**Problem to solve:** Of all the lines in the entries below, give again exactly those starting at the line containing "Definition moved (v" and ending at the line containing "u' = layer s) /\", both ends included, and no others.

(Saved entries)
+++

(* ===== verification/JtagProps.v ===== *)
(** * Theorems about the JTAG UART driver *)

From S2P Require Import Prelude.
From S2P Require Import Serial.
From S2P Require Import JtagUart.
From S2P Require Import JtagFacts.

(** * A JTAG UART that satisfies the laws *)

(** The two FIFOs, what went through them, and the bits of the control register.  When
    the transmit FIFO is full, reading the control register lets the host empty it. *)
Record jsim := mkJsim {
  rx_fifo : list Z;
  tx_room : nat;
  log_taken : list Z;
  log_sent : list Z;
  ctrl : Z;
}.

Definition tx_size : nat := 64.

Definition jsim_data (d : jsim) : Z :=
  match rx_fifo d with
  | [] => 0
  | c :: rest => u8 c + 32768 + 65536 * Z.of_nat (length rest)
  end.

Definition jsim_control (d : jsim) : Z :=
  65536 * Z.of_nat (tx_room d) + (match rx_fifo d with [] => 512 | _ => 768 end) + Z.land (ctrl d) 3.

#[export] Instance jsim_regs : JtagRegs jsim := {
  IORD_DATA d :=
    (jsim_data d,
     match rx_fifo d with
     | [] => d
     | c :: rest => mkJsim rest (tx_room d) (log_taken d ++ [u8 c]) (log_sent d) (ctrl d)
     end);
  IOWR_DATA c d :=
    if decide (tx_room d = 0%nat) then d
    else mkJsim (rx_fifo d) (pred (tx_room d)) (log_taken d) (log_sent d ++ [c]) (ctrl d);
  IORD_CONTROL d :=
    (jsim_control d,
     if decide (tx_room d = 0%nat) then mkJsim (rx_fifo d) tx_size (log_taken d) (log_sent d) (ctrl d) else d);
  IOWR_CONTROL v d := mkJsim (rx_fifo d) (tx_room d) (log_taken d) (log_sent d) v;
  DELAY_US _ d := d;
  RVALID_MSK := 32768;
  DATA_MSK := 255;
  DATA_OFST := 0;
  RAVAIL_MSK := Z.lnot 65535;
  RAVAIL_OFST := 16;
  WSPACE_MSK := Z.lnot 65535;
  WSPACE_OFST := 16;
  WE_MSK := 2;
  RE_MSK := 1;
  WI_MSK := 512;
  RI_MSK := 256;
}.

(** The upper half of a register. *)
Lemma field_high v : field (Z.lnot 65535) 16 v = v / 65536.
Proof.
  unfold field. change 65535 with (Z.ones 16). rewrite <- Z.ldiff_land, Z.ldiff_ones_r by lia.
  rewrite Z.shiftr_shiftl_l by lia. change (16 - 16) with 0. rewrite Z.shiftl_0_r, Z.shiftr_div_pow2 by lia.
  done.
Qed.

Lemma high_zero v : 0 <= v -> Z.land v (Z.lnot 65535) <> 0 -> 0 < v / 65536.
Proof.
  intros Hv Hne. rewrite <- field_high. unfold field. pose proof (Z.div_pos v 65536 Hv).
  rewrite <- field_high in H. unfold field in H. specialize (H ltac:(lia)).
  destruct (Z.eq_dec (Z.shiftr (Z.land v (Z.lnot 65535)) 16) 0) as [E|E]; [|lia]. destruct Hne.
  change 65535 with (Z.ones 16) in *. rewrite <- Z.ldiff_land, Z.ldiff_ones_r in * by lia.
  rewrite Z.shiftr_shiftl_l in E by lia. change (16 - 16) with 0 in E. rewrite Z.shiftl_0_r in E. by rewrite E.
Qed.

(** A bit of the lower half. *)
Lemma land_bit v n : 0 <= n -> Z.land v (2 ^ n) = if Z.testbit v n then 2 ^ n else 0.
Proof.
  intros Hn. apply Z.bits_inj'. intros k Hk. rewrite Z.land_spec, Z.pow2_bits_eqb by lia.
  destruct (Z.eqb_spec n k) as [->|Hne].
  - rewrite andb_true_r. destruct (Z.testbit v k) eqn:E; [by rewrite Z.pow2_bits_true|by rewrite Z.bits_0].
  - rewrite andb_false_r. destruct (Z.testbit v n); [by rewrite Z.pow2_bits_false|by rewrite Z.bits_0].
Qed.

Lemma land_3 v : 0 <= Z.land v 3 < 4.
Proof. change 3 with (Z.ones 2). rewrite Z.land_ones by lia. apply Z.mod_pos_bound. lia. Qed.

Lemma ri_bit (d : jsim) : Z.land (jsim_control d) 256 <> 0 -> rx_fifo d <> [].
Proof.
  intros Hri Hnil. destruct Hri. unfold jsim_control. rewrite Hnil. change 256 with (2 ^ 8).
  rewrite land_bit by lia. pose proof (land_3 (ctrl d)).
  assert (Z.testbit (65536 * Z.of_nat (tx_room d) + 512 + Z.land (ctrl d) 3) 8 = false) as ->; [|done].
  rewrite Z.testbit_false by lia. change (2 ^ 8) with 256.
  replace (65536 * Z.of_nat (tx_room d) + 512 + Z.land (ctrl d) 3)
    with (Z.land (ctrl d) 3 + (256 * Z.of_nat (tx_room d) + 2) * 256) by lia.
  rewrite Z.div_add, Z.div_small by lia. rewrite Z.add_0_l.
  replace (256 * Z.of_nat (tx_room d) + 2) with (0 + (128 * Z.of_nat (tx_room d) + 1) * 2) by lia.
  by rewrite Z.mod_add by lia.
Qed.

#[export, refine] Instance jsim_laws : JtagLaws jsim := {
  fifo d := map u8 (rx_fifo d);
  room d := Z.of_nat (tx_room d);
  taken := log_taken;
  sent := log_sent;
}.
Proof.
  - intros d. apply Forall_map, Forall_true. intros c. apply u8_byte.
  - intros d. lia.
  - intros d. cbn. unfold jsim_data. destruct (rx_fifo d) as [|c rest]; cbn [map].
    + done.
    + pose proof (u8_byte c) as Hc. unfold is_byte in Hc.
      set (v := u8 c + 32768 + 65536 * Z.of_nat (length rest)).
      split; [done|]. split; [done|].
      assert (Z.land v 255 = u8 c) as Hlow.
      { rewrite land_255. subst v. replace (u8 c + 32768 + 65536 * Z.of_nat (length rest))
          with (u8 c + (128 + 256 * Z.of_nat (length rest)) * 256) by lia.
        rewrite Z.mod_add by lia. by apply Z.mod_small. }
      split_and!.
      * change 32768 with (2 ^ 15). rewrite land_bit by lia.
        assert (Z.testbit v 15 = true) as ->; [|done].
        rewrite Z.testbit_true by lia. change (2 ^ 15) with 32768. subst v.
        replace (u8 c + 32768 + 65536 * Z.of_nat (length rest))
          with (u8 c + (1 + 2 * Z.of_nat (length rest)) * 32768) by lia.
        rewrite Z.div_add, Z.div_small by lia. rewrite Z.add_0_l.
        replace (1 + 2 * Z.of_nat (length rest)) with (1 + Z.of_nat (length rest) * 2) by lia.
        by rewrite Z.mod_add by lia.
      * unfold field. by rewrite Hlow, Z.shiftr_0_r.
      * unfold uwrap at 1. change (2 ^ 8) with 256. by rewrite <- land_255.
      * rewrite field_high. subst v. rewrite length_map.
        replace (u8 c + 32768 + 65536 * Z.of_nat (length rest))
          with ((u8 c + 32768) + Z.of_nat (length rest) * 65536) by lia.
        rewrite Z.div_add, Z.div_small by lia. done.
      * done.
      * done.
  - intros c d Hr. cbn in *. rewrite decide_False by lia. cbn. split_and!; try done. lia.
  - intros d. cbn. rewrite field_high.
    assert (jsim_control d / 65536 = Z.of_nat (tx_room d)) as Hroom.
    { unfold jsim_control. pose proof (land_3 (ctrl d)).
      replace (65536 * Z.of_nat (tx_room d) + (match rx_fifo d with [] => 512 | _ => 768 end) + Z.land (ctrl d) 3)
        with ((match rx_fifo d with [] => 512 | _ => 768 end) + Z.land (ctrl d) 3 + Z.of_nat (tx_room d) * 65536) by lia.
      rewrite Z.div_add, Z.div_small by (try lia; destruct (rx_fifo d); lia). done. }
    rewrite Hroom. assert (0 <= jsim_control d) as Hpos.
    { unfold jsim_control. pose proof (land_3 (ctrl d)). destruct (rx_fifo d); lia. }
    destruct (decide (tx_room d = 0%nat)) as [E|E]; cbn; split_and!; try done; try lia.
    all: intros Hri; apply ri_bit in Hri; by destruct (rx_fifo d).
  - intros v d. cbn. done.
Defined.

#[export, refine] Instance jsim_timing : JtagTiming jsim := {
  tx_wait d := if decide (tx_room d = 0%nat) then 1%nat else 0%nat;
  tx_latency := 1;
  due d k n := (k <= Nat.min n (length (rx_fifo d)))%nat;
}.
Proof.
  - intros d. destruct (decide _); lia.
  - intros d. cbn. destruct (decide (tx_room d = 0%nat)) as [E|E]; cbn; [intros _; exact (Nat.lt_0_succ 0)|].
    intros Hz. exfalso. assert (jsim_control d / 65536 = 0) as Hq.
    { rewrite <- field_high. unfold field. by rewrite Hz. }
    unfold jsim_control in Hq. pose proof (land_3 (ctrl d)).
    destruct (rx_fifo d); Z.to_euclidean_division_equations; lia.
  - intros d k n Hn. exists (pred n). cbn in *. destruct (rx_fifo d) as [|c rest]; cbn in *; lia.
  - done.
Defined.

Definition jtag_fifo (l : list Z) : jsim := mkJsim l 64 [] [] 3.

(** * The theorems *)

Section Claims.
Context {D U : Type} {regs : JtagRegs D} {upper : SerialLayer U} {cfg : JtagConfig}
  {laws : JtagLaws D} {ulaws : SerialLaws U}.

(** What the write half has sent: the characters of the layer, which it was told of, and
    what the layer sent by itself. *)
Definition wrote (v : Z) (u u' : U) (out : list Z) : Prop :=
  exists cs u1 l, accepted (data_xmt_req (field WSPACE_MSK WSPACE_OFST v) u) [] u1 (Some cs) /\
    accepted (data_xmt_done (Z.of_nat (length cs)) u1) l u' tt /\ out = cs ++ l.

(** What the handler has done on control value [v]. *)
Definition moved (v vector : Z) (s s' : chan D U) : Prop :=
  calls s' = calls s ++ [IntUnmask vector] /\
  (exists out u', sent (hw s) ++ out `prefix_of` sent (hw s') /\
     if ctrue (Z.land v WI_MSK) then wrote v (layer s) u' out else out = [] /\ u' = layer s) /\
  exists got, taken (hw s') = taken (hw s) ++ got /\ received (layer s') = received (layer s) ++ got /\
    if ctrue (Z.land v RI_MSK) then got <> [] /\ fifo (hw s) `prefix_of` got else got = [].

(** The read half and the end of the handler, after the write half. *)
Lemma wp_dsr_rest v vector (s s2 : chan D U) out u' :
  flow_control_hw = false ->
  calls s2 = calls s -> sent (hw s2) = sent (hw s) ++ out ->
  taken (hw s2) = taken (hw s) -> received (layer s2) = received (layer s) -> fifo (hw s) `prefix_of` fifo (hw s2) ->
  (Z.land v RI_MSK <> 0 -> fifo (hw s2) <> []) ->
  (if ctrue (Z.land v WI_MSK) then wrote v (layer s) u' out else out = [] /\ u' = layer s) ->
  wp (when (ctrue (Z.land v RI_MSK)) dsr_read;; emit (IntUnmask vector)) (fun _ s' => moved v vector s s') s2.
Proof.
  intros Hfc Hc Hs Ht Hr Hf Hne Hout. unfold moved. apply wp_bind, wp_when; intros Hb; rewrite ?Hb.
  - unfold ctrue in Hb. apply negb_true_iff, Z.eqb_neq in Hb.
    apply wp_dsr_read; [done|by apply Hne|]. intros s3 (R1 & R2 & R3 & R4). apply wp_modify. cbn.
    split; [congruence|]. split; [exists out, u'; split; [by rewrite <- Hs|done]|].
    exists (fifo (hw s2)). split_and!; [congruence|congruence|by apply Hne|done].
  - apply wp_modify. cbn. split; [congruence|]. split; [exists out, u'; split; [by rewrite Hs|done]|].
    exists []. by rewrite !app_nil_r.
Qed.

(** C21: without flow control by hardware (a configuration of the driver), the handler of the
    JTAG UART interrupt returns for every device and every serial layer, except on a
    write interrupt that the layer leaves unanswered, having nothing to send: the
    handler then uses the count and the pointer that the layer has not set, which is
    undefined.  When it returns: on a write interrupt the characters of the layer,
    which fit into the FIFO, have been sent in order and the layer was told how
    many; on a read interrupt every character that was waiting has been taken and passed
    up in order, and without one none has; the interrupt was unmasked last. *)
Theorem jtag_DSR_moves vector (s : chan D U) :
  flow_control_hw = false ->
  let v := (IORD_CONTROL (hw s)).1 in
  (ctrue (Z.land v WI_MSK) = true /\ unanswered v (layer s) /\ altera_avalon_jtag_uart_DSR vector s = UB) \/
  wp (altera_avalon_jtag_uart_DSR vector) (fun _ s' => moved v vector s s') s.
Proof.
  intros Hfc v.
  assert (wp (iord IORD_CONTROL) (fun v' s1 => v' = v /\ layer s1 = layer s /\ step s s1 [] /\
    0 <= field WSPACE_MSK WSPACE_OFST v' <= room (hw s1) /\ (Z.land v' RI_MSK <> 0 -> fifo (hw s1) <> [])) s)
    as (v' & s1 & E & -> & Hl1 & Hst1 & Hsp & Hri)%wp_Ret by (apply wp_jtag_control; auto 10).
  destruct Hst1 as [A1 A2 A3 A4 A5 A6 A7]. rewrite app_nil_r in A5.
  unfold altera_avalon_jtag_uart_DSR. destruct (ctrue (Z.land v WI_MSK)) eqn:Hw.
  - destruct (dsr_write_cases v (fun _ s2 => exists cs out u1 l,
      accepted (data_xmt_req (field WSPACE_MSK WSPACE_OFST v) (layer s)) [] u1 (Some cs) /\
      accepted (data_xmt_done (Z.of_nat (length cs)) u1) l (layer s2) tt /\
      received (layer s2) = received (layer s1) /\ out = cs ++ l /\ step s1 s2 out) s1 Hsp) as [[Hun Hub]|Hwp].
    { rewrite Hl1. eauto 12. }
    + left. rewrite <- Hl1. split_and!; [done|done|]. mred. rewrite E. rewrite Hw. cbn [when]. by rewrite Hub.
    + right. apply wp_bind, (wp_eq _ _ _ _ _ E). rewrite Hw. cbn [when]. apply wp_bind.
      eapply wp_mono; [exact Hwp|]. cbn beta. intros _ s2 (cs & out & u1 & l & Ha1 & Ha2 & Hr2 & Hout & [B1 B2 B3 B4 B5 B6 B7]).
      apply (wp_dsr_rest v vector s s2 out (layer s2)); try congruence; [by etrans| |].
      * intros Hb. specialize (Hri Hb). destruct B7 as [k Hk]. rewrite Hk. by destruct (fifo (hw s1)).
      * rewrite Hw. by exists cs, u1, l.
  - right. apply wp_bind, (wp_eq _ _ _ _ _ E). rewrite Hw. cbn [when]. apply wp_bind, wp_ret.
    apply (wp_dsr_rest v vector s s1 [] (layer s)); rewrite ?app_nil_r; try congruence; try done. by rewrite Hw.
Qed.

(** A character is accepted exactly when it has been given to a FIFO with room;
    a character that is read is the one that has waited longest. *)
Theorem jtag_putc_sends c (s : chan D U) :
  wp (altera_avalon_jtag_uart_putc c) (fun b s' =>
    layer s' = layer s /\ taken (hw s') = taken (hw s) /\
    sent (hw s') = sent (hw s) ++ (if b then [c] else [])) s.
Proof. apply wp_jtag_putc. intros b s' Hl [_ _ _ Ht Hs _ _]. done. Qed.

(** The layer that leaves the pointers unset makes the handler use them all the same. *)
Theorem jtag_DSR_unanswered vector (s : chan D U) u' :
  Z.land (IORD_CONTROL (hw s)).1 WI_MSK <> 0 ->
  (forall n, data_xmt_req n (layer s) = StopXmit (Done u' None)) ->
  altera_avalon_jtag_uart_DSR vector s = UB.
Proof.
  intros Hw Hreq. unfold altera_avalon_jtag_uart_DSR, iord. mred.
  destruct (IORD_CONTROL (hw s)) as [v d1]. cbn [fst] in Hw. unfold ctrue.
  rewrite (proj2 (Z.eqb_neq _ _) Hw). cbn [negb].
  unfold dsr_write, call_layer, gets. mred. cbn [layer set_hw]. rewrite Hreq. cbn [callback].
  unfold altera_avalon_jtag_uart_stop_xmit, control_clear, iord, iowr. mred.
  by destruct (IORD_CONTROL _).
Qed.

End Claims.

(** ** A run: a full buffer to send, two characters waiting *)

#[export] Instance jtag_config : JtagConfig := {
  KEY_RX_THROTTLE := 1;
  CYG_ISR_CALL_DSR := 2;
  EINVAL := 22;
  EPERM := 1;
  flow_control_hw := false;
  is_debug_dev _ := false;
  is_console_dev _ := false;
}.

Definition jtag_st (tx : list Z) : chan jsim buffers := mkChan (jtag_fifo [65; 66]) (mkBuffers [] 8 tx) 64 5 [].

Lemma jtag_DSR_moves_witness :
  exists s', altera_avalon_jtag_uart_DSR 5 (jtag_st [72; 105]) = Ret (tt, s') /\
    rx_data (layer s') = [65; 66] /\ tx_data (layer s') = [] /\ log_sent (hw s') = [72; 105].
Proof.
  destruct (jtag_DSR_moves (cfg := jtag_config) 5 (jtag_st [72; 105]) eq_refl) as [(_ & _ & Hub)|H].
  { exfalso. vm_compute in Hub. discriminate Hub. }
  destruct (proj1 (wp_Ret _ _ _) H) as ([] & s' & E & _). exists s'. split; [exact E|].
  vm_compute in E. injection E as <-. done.
Defined.

(** With nothing to send, the buffers leave the request of the write interrupt
    unanswered. *)
Example jtag_DSR_nothing_to_send : altera_avalon_jtag_uart_DSR 5 (jtag_st []) = UB.
Proof. by vm_compute. Qed.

+++

**Answer section:**
Definition moved (v vector : Z) (s s' : chan D U) : Prop :=
  calls s' = calls s ++ [IntUnmask vector] /\
  (exists out u', sent (hw s) ++ out `prefix_of` sent (hw s') /\
     if ctrue (Z.land v WI_MSK) then wrote v (layer s) u' out else out = [] /\ u' = layer s) /\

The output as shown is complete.